(Records for this exercise)

(** With a unique index the row found for a key does not depend on the scan. *)
Lemma event_by_key_found db id e k :
  schema_ok db -> events db !! id = Some e -> ev_idempotency_key e = Some k ->
  event_by_key (ev_source e) k db = Some (id, e).
Proof.
  intros Hok He Hk. destruct (event_by_key (ev_source e) k db) as [[id' e']|] eqn:E.
  - apply event_by_key_Some in E as (He' & Hs & Hk').
    assert (id' = id) as -> by (eapply so_key_unique; eauto). congruence.
  - rewrite event_by_key_None in E. by destruct (E id e).
Qed.

Lemma outbox_by_event_None e db :
  outbox_by_event e db = None <-> forall oid o, outbox db !! oid = Some o -> ob_event_id o <> e.
Proof.
  unfold outbox_by_event. rewrite head_None. split.
  - intros H oid o Ho He.
    assert ((oid, o) ∈ @nil (string * OutboxRow)) as Hin; [|set_solver].
    rewrite <- H. apply list_elem_of_filter. by rewrite elem_heap_scan.
  - intros H. apply elem_of_nil_inv. intros [oid o] Hin.
    apply list_elem_of_filter in Hin as [H1 H3]. rewrite elem_heap_scan in H3. by eapply H.
Qed.

(** ** What a statement that succeeded did *)

Lemma insert_event_row_inv id row db db' :
  insert_event_row id row db = Ok db' ->
  events db !! id = None /\ db' = set_events (<[id := row]> (events db)) db.
Proof. unfold insert_event_row. destruct (events db !! id); naive_solver. Qed.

(End Records for this exercise)

# What to work on:
Your answer should hold exactly the lines from the one containing "- rewrite event_by_key_None" to the last line of the data, both included, and no others.

# Result of the exercise:
  - rewrite event_by_key_None in E. by destruct (E id e).
Qed.

Lemma outbox_by_event_None e db :
  outbox_by_event e db = None <-> forall oid o, outbox db !! oid = Some o -> ob_event_id o <> e.
Proof.
  unfold outbox_by_event. rewrite head_None. split.
  - intros H oid o Ho He.
    assert ((oid, o) ∈ @nil (string * OutboxRow)) as Hin; [|set_solver].
    rewrite <- H. apply list_elem_of_filter. by rewrite elem_heap_scan.
  - intros H. apply elem_of_nil_inv. intros [oid o] Hin.
    apply list_elem_of_filter in Hin as [H1 H3]. rewrite elem_heap_scan in H3. by eapply H.
Qed.

(** ** What a statement that succeeded did *)

Lemma insert_event_row_inv id row db db' :
  insert_event_row id row db = Ok db' ->
  events db !! id = None /\ db' = set_events (<[id := row]> (events db)) db.
Proof. unfold insert_event_row. destruct (events db !! id); naive_solver. Qed.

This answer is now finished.